Baba anne sakin bir sesle bana yönelerek konuşmaya başladı:
– Kızım derslerine yardım eder misin? Ben anlamıyorum yavrum, ilgilenen de yok…
İçimden o an geldiği gibi karşıladım ve o an düşünmeden cevap verdim o yaşlı nineye:
– Memnuniyetle… Çocukları severim ben, çiçekleri sevdiğim gibi ve de ağaçları ve de kuşları…
Hemen o gün Eminle derse başladık. Çabuk ısındık birbirimize. O gün ayrılırken Emin’in gözlerinde derin bir mutluluk, yaşlı ninenin ise bütünüyle gözlerine yansıyan bir memnuniyeti görmüştüm.
Emin haftada bir gün akşamları geliyor, ders anlatıyorum, ilgileniyorum elimden geldiği kadarıyla, dilimin döndüğünce…

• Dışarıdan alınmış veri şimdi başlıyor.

Lemma preEntry_versions φ v1 v2 :
  entry_alike φ v1 v2 → entryVersions (preEntry v2) = set_map φ (entryVersions (preEntry v1)).
Proof using codec.
  intros Hs. unfold entryVersions, preEntry. cbn [v_reqBody v_respBody map_bodies omap list_omap].
  pose proof (body_versions φ _ _ (ea_reqBody _ _ _ Hs)) as E1.
  pose proof (body_versions φ _ _ (ea_respBody _ _ _ Hs)) as E2. unfold keptBody in E2.
  rewrite E1, E2. clear E1 E2. destruct (bodyVersion _), (bodyVersion _); cbn;
    rewrite ?set_map_union_L, ?set_map_singleton_L, ?set_map_empty; done.
Qed.

Lemma versionsOf_similar φ vs1 vs2 :
  Forall2 (entry_alike φ) vs1 vs2 →
  versionsOf (preEntry <$> vs2) = set_map φ (versionsOf (preEntry <$> vs1)).
Proof using codec.
  unfold versionsOf. induction 1 as [|v1 v2 vs1 vs2 Hv _ IH]; [cbn; by rewrite set_map_empty|].
  rewrite !fmap_cons, !union_list_cons.
  by rewrite set_map_union_L, <-(preEntry_versions φ v1 v2 Hv), <-IH.
Qed.

Lemma versionsOf_perm vs1 vs2 : vs1 ≡ₚ vs2 → versionsOf vs1 = versionsOf vs2.
Proof using.
  intros Hp. apply set_eq. intros z. unfold versionsOf. rewrite !elem_of_union_list.
  by setoid_rewrite Hp.
Qed.

Lemma entryVersions_in vs v z : v ∈ vs → z ∈ entryVersions (preEntry v) → z ∈ versionsOf (preEntry <$> vs).
Proof using.
  intros Hv Hz. apply elem_of_union_list. exists (entryVersions (preEntry v)). split; [|done].
  apply list_elem_of_fmap. exists (preEntry v). split; [done|]. by apply list_elem_of_fmap_2.
Qed.

Lemma entry_final φ vs rw1 rw2 v1 v2 :
  agree φ vs rw1 rw2 → entry_alike φ v1 v2 → entryVersions (preEntry v1) ⊆ vs →
  normEntry rw1 v1 = normEntry rw2 v2.
Proof using codec.
  intros Hag Hs Hin. unfold normEntry, preEntry, map_bodies.
  cbn [v_Method v_URL v_reqHeader v_reqBody v_Status v_StatusCode v_respHeader v_respBody v_Error compose].
  assert (∀ b z, b = v_reqBody v1 ∨ b = keptBody v1 → bodyVersion (mapBody metaOf b) = Some z → z ∈ vs) as Hb.
  { intros b z Hb Hz. apply Hin. unfold entryVersions. apply elem_of_list_to_set, list_elem_of_omap.
    exists (mapBody metaOf b). split; [|done]. destruct Hb as [-> | ->]; [left|right; left]. }
  pose proof (body_final φ vs rw1 rw2 _ _ Hag (ea_reqBody _ _ _ Hs) (λ z, Hb _ z (or_introl eq_refl))) as ->.
  pose proof (body_final φ vs rw1 rw2 _ _ Hag (ea_respBody _ _ _ Hs) (λ z, Hb _ z (or_intror eq_refl))) as E.
  unfold keptBody in E. rewrite E. destruct Hs as [-> -> -> _ -> -> -> _ ->]. done.
Qed.

Lemma normEntry_key rw v : discoveryPath (normEntry rw v) = finalKey v.
Proof using. done. Qed.

Lemma parallel_norm rw vs ws :
  rtsc (parallel1 finalKey) vs ws → rtsc (parallel1 discoveryPath) (normEntry rw <$> vs) (normEntry rw <$> ws).
Proof using.
  assert (∀ vs ws, parallel1 finalKey vs ws → parallel1 discoveryPath (normEntry rw <$> vs) (normEntry rw <$> ws)) as H1.
  { intros ? ? [l r a b Ha Hb Hab]. rewrite !fmap_app. by constructor. }
  induction 1 as [|x y z [H|H] _ IH]; [done| |]; (etrans; [|exact IH]); apply rtc_once; [left|right]; auto.
Qed.

Lemma parallel_perm vs ws : rtsc (parallel1 finalKey) vs ws → vs ≡ₚ ws.
Proof using.
  assert (∀ vs ws, parallel1 finalKey vs ws → vs ≡ₚ ws) as H1.
  { intros ? ? [l r a b _ _ _]. apply Permutation_app_head. constructor. }
  induction 1 as [|x y z [H|H] _ IH]; [done|by rewrite (H1 _ _ H)|by rewrite <-(H1 _ _ H)].
Qed.

Lemma normEntries_similar φ rw1 rw2 vs1 vs2 :
  agree φ (versionsOf (preEntry <$> vs1)) rw1 rw2 → Forall2 (entry_alike φ) vs1 vs2 →
  normEntry rw1 <$> vs1 = normEntry rw2 <$> vs2.
Proof using codec.
  intros Hag Hs. assert (∀ v z, v ∈ vs1 → z ∈ entryVersions (preEntry v) → z ∈ versionsOf (preEntry <$> vs1)) as Hin
    by eauto using entryVersions_in.
  revert Hag Hin. generalize (versionsOf (preEntry <$> vs1)) as V. intros V Hag Hin.
  induction Hs as [|v1 v2 vs1 vs2 Hv _ IH]; [done|]. cbn. f_equal.
  - eapply entry_final; [done|done|]. intros z. apply Hin. by left.
  - apply IH. intros v z Hv'. apply Hin. by right.
Qed.

(** The three steps of rewriteMetadata. *)
Definition fakeUID (m : jmap) : jmap := if decide (u_GetUID m ≠ "") then m_SetUID "fake-uid" m else m.
Definition fakeCreation (m : jmap) : jmap := (replaceIfPresent placeholderTime ["metadata"; "creationTimestamp"] m freshState).1.
Definition fakeManaged (m : jmap) : jmap :=
  match u_GetManagedFields m with
  | Some fs => u_SetManagedFields (mf_setTime placeholderTime <$> fs) m
  | None => m
  end.
Lemma metaOf_steps m : metaOf m = fakeManaged (fakeCreation (fakeUID m)).
Proof using.
  unfold metaOf, rewriteMetadata. fold (fakeUID m). unfold fakeCreation.
  by destruct (replaceIfPresent _ _ _ _) as [m' s'].
Qed.

Lemma fakeCreation_meta m : has_meta m →
  fakeCreation m = (if meta m !! "creationTimestamp" is Some _ then
    (u_SetNestedField m (JStr placeholderTime) ["metadata"; "creationTimestamp"]).1 else m).
Proof using.
  intros [x Hx]. unfold fakeCreation, replaceIfPresent, nestedFieldNoCopy, meta. cbn [nestedField]. rewrite Hx.
  by destruct (x !! "creationTimestamp").
Qed.

(** What a step leaves alone. *)
Definition keeps (f : string) (m m' : jmap) : Prop := has_meta m' ∧ ∀ k, k ≠ f → meta m' !! k = meta m !! k.

Lemma fakeUID_keeps m : has_meta m → keeps "uid" m (fakeUID m).
Proof using codec. intros Hm. unfold fakeUID. case_decide; [|done]. by apply write_meta, Hm; apply co_set_uid. Qed.
Lemma fakeCreation_keeps m : has_meta m → keeps "creationTimestamp" m (fakeCreation m).
Proof using codec.
  intros Hm. rewrite fakeCreation_meta by done. destruct (meta m !! _); [|done].
  by apply (write_meta _ _ (co_set_time codec)).
Qed.
Lemma fakeManaged_keeps m : has_meta m → keeps "managedFields" m (fakeManaged m).
Proof using codec.
  intros Hm. unfold fakeManaged. destruct (u_GetManagedFields m) as [fs|] eqn:E; [|done].
  by apply (write_meta _ _ (co_set_managed codec m fs E)).
Qed.

(** The resource version is not one of them. *)
Lemma metaOf_version m : m_GetResourceVersion (metaOf m) = str_at m ["metadata"; "resourceVersion"].
Proof using codec.
  rewrite (co_get_version codec), metaOf_steps.
  assert (has_meta m ∨ ¬ has_meta m ∧ fakeCreation m = m) as [Hm|[Hm HC]].
  { unfold has_meta, fakeCreation, replaceIfPresent, nestedFieldNoCopy. cbn [nestedField].
    destruct (m !! "metadata") as [[]|]; [right..|left; eauto|right]; (split; [by intros [? ?]|done]). }
  - destruct (fakeUID_keeps m Hm) as [H1 K1], (fakeCreation_keeps _ H1) as [H2 K2], (fakeManaged_keeps _ H2) as [H3 K3].
    by rewrite !str_at_meta, K3, K2, K1 by done.
  - assert (fakeUID m = m) as -> by (unfold fakeUID; by rewrite (co_get_uid codec), (str_at_no_meta _ _ Hm)).
    rewrite HC. unfold fakeManaged. destruct (u_GetManagedFields m) as [fs|] eqn:E; [|done].
    by destruct Hm; apply (co_no_managed codec m fs).
Qed.

Lemma fakeUID_agree ks m1 m2 :
  agree_but ("uid" :: ks) m1 m2 →
  meta m1 !! "uid" = meta m2 !! "uid"
    ∨ (∃ s1 s2, meta m1 !! "uid" = Some (JStr s1) ∧ meta m2 !! "uid" = Some (JStr s2) ∧ s1 ≠ "" ∧ s2 ≠ "") →
  agree_but ks (fakeUID m1) (fakeUID m2).
Proof using codec.
  intros Ha Hu. pose proof Ha as (H1 & H2 & _). unfold fakeUID. rewrite !(co_get_uid codec), !str_at_meta by done.
  destruct Hu as [Hu|(s1 & s2 & -> & -> & Hs1 & Hs2)].
  - rewrite Hu. case_decide; [by apply (write_both _ _ (co_set_uid codec))|by apply (agree_but_field "uid")].
  - rewrite !decide_True by done. by apply (write_both _ _ (co_set_uid codec)).
Qed.

Lemma fakeCreation_agree ks m1 m2 :
  agree_but ("creationTimestamp" :: ks) m1 m2 →
  (is_Some (meta m1 !! "creationTimestamp") ↔ is_Some (meta m2 !! "creationTimestamp")) →
  agree_but ks (fakeCreation m1) (fakeCreation m2).
Proof using codec.
  intros Ha Hc. pose proof Ha as (H1 & H2 & _). rewrite !fakeCreation_meta by done.
  destruct (meta m1 !! "creationTimestamp") eqn:E1, (meta m2 !! "creationTimestamp") eqn:E2.
  - by apply (write_both _ _ (co_set_time codec)).
  - by destruct Hc as [[? ?] _]; [eexists|].
  - by destruct Hc as [_ [? ?]]; [eexists|].
  - apply (agree_but_field "creationTimestamp"); [done|]. by rewrite E1, E2.
Qed.

Lemma fakeManaged_agree ks m1 m2 :
  agree_but ("managedFields" :: ks) m1 m2 →
  meta m1 !! "managedFields" = meta m2 !! "managedFields"
    ∨ (∃ fs1 fs2, u_GetManagedFields m1 = Some fs1 ∧ u_GetManagedFields m2 = Some fs2
        ∧ ∀ t, mf_setTime t <$> fs1 = mf_setTime t <$> fs2) →
  agree_but ks (fakeManaged m1) (fakeManaged m2).
Proof using codec.
  intros Ha Hf. pose proof Ha as (H1 & H2 & _). unfold fakeManaged. destruct Hf as [Hf|(fs1 & fs2 & E1 & E2 & Ht)].
  - rewrite (co_get_managed codec m1 m2) by done. destruct (u_GetManagedFields m2) as [fs|] eqn:E.
    + by apply (write_both _ _ (co_set_managed codec m2 fs E)).
    + by apply (agree_but_field "managedFields").
  - rewrite E1, E2, Ht. by apply (write_both _ _ (co_set_managed codec m2 fs2 E2)).
Qed.

Lemma metaOf_agree φ m1 m2 : object_similar φ m1 m2 → agree_but ["resourceVersion"] (metaOf m1) (metaOf m2).
Proof using codec.
  intros [[H1 H2] Hout Hin Huid Hcr Hman _]. rewrite !metaOf_steps.
  destruct (fakeUID_keeps m1 H1) as [U1 KU1], (fakeUID_keeps m2 H2) as [U2 KU2].
  destruct (fakeCreation_keeps _ U1) as [C1 KC1], (fakeCreation_keeps _ U2) as [C2 KC2].
  apply fakeManaged_agree; [apply fakeCreation_agree; [apply fakeUID_agree|]|].
  - split_and!; [done..|]. intros k Hk. apply Hin. set_solver.
  - done.
  - by rewrite KU1, KU2.
  - rewrite KC1, KC2, KU1, KU2 by done. destruct Hman as [|(fs1 & fs2 & E1 & E2 & Ht)]; [by left|right].
    exists fs1, fs2. split_and!; [..|done].
    + rewrite <-E1. apply (co_get_managed codec); [done..|]. by rewrite KC1, KU1.
    + rewrite <-E2. apply (co_get_managed codec); [done..|]. by rewrite KC2, KU2.
Qed.

Lemma objectText_object b m : json_UnmarshalAny b = Ok (JObj m) → objectText b = Some m.
Proof using codec.
  intros Hb. destruct (co_text codec _ _ Hb) as [H1 H2]. unfold objectText.
  by rewrite decide_False, H2, Hb.
Qed.

Lemma body_alike_similar φ b1 b2 : body_similar φ b1 b2 → body_alike φ b1 b2.
Proof using codec.
  destruct 1 as [b Hb|b1 b2 m1 m2 H1 H2 Hs].
  - destruct (objectText b) as [m|] eqn:E; [|by apply ba_text].
    apply (ba_object φ b b m m); [done..|]. left. rewrite metaOf_version.
    rewrite str_at_no_meta; [done|]. apply Hb. unfold objectText in E. repeat case_match; simplify_eq; done.
  - apply (ba_object φ b1 b2 m1 m2); [by apply objectText_object..| |].
    + intros s. apply agree_nothing, (write_both _ _ (co_set_version codec s)), (metaOf_agree φ), Hs.
    + rewrite !metaOf_version. destruct Hs as [[M1 M2] _ _ _ _ _ Hv]. rewrite !str_at_meta by done.
      destruct Hv as [|z Hz1 Hz2]; [by left|right]. by exists z.
Qed.

Lemma entry_alike_similar φ v1 v2 : entry_similar φ v1 v2 → entry_alike φ v1 v2.
Proof using codec.
  intros [Hm Hu Hq Hb Hs Hc Hr Hrb He]. pose proof (normURL_similar _ _ Hu) as HN.
  split; [done..|by apply normHeader_similar|by apply body_alike_similar|done|done|by apply normHeader_similar| |done].
  unfold keptBody. rewrite <-HN. destruct (isDiscovery _) eqn:E; [by apply ba_text|].
  destruct Hrb as [Hl|Hrb]; [|by apply body_alike_similar].
  by rewrite (longDocument_discovery _ Hl) in E.
Qed.

Lemma bodyVersion_occurs b z :
  bodyVersion (mapBody metaOf b) = Some z →
  ∃ m, json_UnmarshalAny b = Ok (JObj m) ∧ Atoi (str_at m ["metadata"; "resourceVersion"]) = Ok z.
Proof using codec.
  destruct (objectText b) as [m|] eqn:E; [|rewrite mapBody_text by done; unfold bodyVersion; by rewrite E].
  destruct (mapBody_object metaOf b m E) as [_ E1]; [by eapply metaOf_decoded, object_decoded|].
  unfold bodyVersion. rewrite E1. cbn. rewrite metaOf_version. case_decide; [done|].
  destruct (Atoi _) as [z'|] eqn:EA; [|done]. intros [= <-]. exists m. split; [|done].
  unfold objectText in E. repeat case_match; simplify_eq; done.
Qed.

Lemma versionsOf_occurs vs z : z ∈ versionsOf (preEntry <$> vs) → occurs z vs.
Proof using codec.
  intros (V & HV & Hz)%elem_of_union_list. apply list_elem_of_fmap in HV as (v' & -> & Hv).
  apply list_elem_of_fmap in Hv as (v & -> & Hv).
  apply elem_of_list_to_set, list_elem_of_omap in Hz as (b & Hb & Hbz).
  unfold preEntry in Hb. cbn [map_bodies v_reqBody v_respBody v_URL] in Hb.
  assert (∀ b, bodyVersion (mapBody metaOf b) = Some z → b = v_reqBody v ∨ b = v_respBody v → occurs z vs) as Hocc.
  { intros b' (m & Hm & Ha)%bodyVersion_occurs Hb'. by exists v, b', m. }
  repeat (apply elem_of_cons in Hb as [->|Hb]); [by eapply Hocc; [|left]| |by apply not_elem_of_nil in Hb].
  destruct (isDiscovery _); [|by eapply Hocc; [|right]].
  by rewrite mapBody_text in Hbz.
Qed.

Lemma NormalizeKubeRequestLog_alike `{R1 : RangeOrder, R2 : RangeOrder} φ l1 l2 vs :
  wf l1 → wf l2 →
  Forall2 (entry_alike φ) (view l1) vs → rtsc (parallel1 finalKey) vs (view l2) →
  (∀ x y, x ∈ versionsOf (preEntry <$> view l1) → y ∈ versionsOf (preEntry <$> view l1) →
     (x < y)%Z → (φ x < φ y)%Z) →
  ∃ l1' errs1 l2' errs2,
    @NormalizeKubeRequestLog R1 _ _ _ _ l1 = Some (l1', errs1)
    ∧ @NormalizeKubeRequestLog R2 _ _ _ _ l2 = Some (l2', errs2)
    ∧ view l1' = view l2'.
Proof using codec.
  intros Hw1 Hw2 Hs Hp Hφ.
  destruct (NormalizeKubeRequestLog_maps (H := R1) l1 Hw1) as (l1' & e1 & E1 & _ & V1).
  destruct (NormalizeKubeRequestLog_maps (H := R2) l2 Hw2) as (l2' & e2 & E2 & _ & V2).
  exists l1', e1, l2', e2. split_and!; [done..|].
  rewrite V1, V2; unfold renumbering.
  rewrite <-(versionsOf_perm (preEntry <$> vs) (preEntry <$> view l2)) by (by rewrite (parallel_perm _ _ Hp)).
  rewrite (versionsOf_similar φ _ _ Hs).
  rewrite (normEntries_similar φ _ _ _ _ (renumbering_agree (R1 := R1) (R2 := R2) φ _ Hφ) Hs).
  apply sort_runs_parallel, parallel_norm, Hp.
Qed.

Babası ve babaannesiyle kalıyor, anne gitmiş… O kadar gitmiş işte. Ayrılmışlar… Gerisi sorulamaz, sorulmamalı da çocuklara. Şimdilik bu kadar bilgi yeter.
İlk başlardaki mahcup bakışlar yerini zamanla sahici ders konuşmalarına bıraktı. Öyle ki, dersleri hiç aksatmıyor Emin, zamanında kapıda beliriyor… Babaannesi getirmezse tek başına geliyor, ama geliyor. Sessizce kanepenin ucuna oturuyor… Bir şeyler öğrenmeye çalışıyor. Uzun bir süre geldi derslere…
O küçük çocuk için bizim ev, o dersler, kim bilir nasıl bir anlam yüklenmişti…
Kim bilir belki Emin’in anne özlemiydim, belki abla hasreti… Belki bir kucak dolusu tebessüm şefkati… Belki bir çift bakıştı onun içine sevgiyle bakan.
Günlerden bir gün bir fincan hediye vermişim Emin’e. Vermişim’li kelime kullanıyorum, çünkü küçük zannettiğim bu detayların anlamını yıllar sonra anlıyor ve hatırlıyorum.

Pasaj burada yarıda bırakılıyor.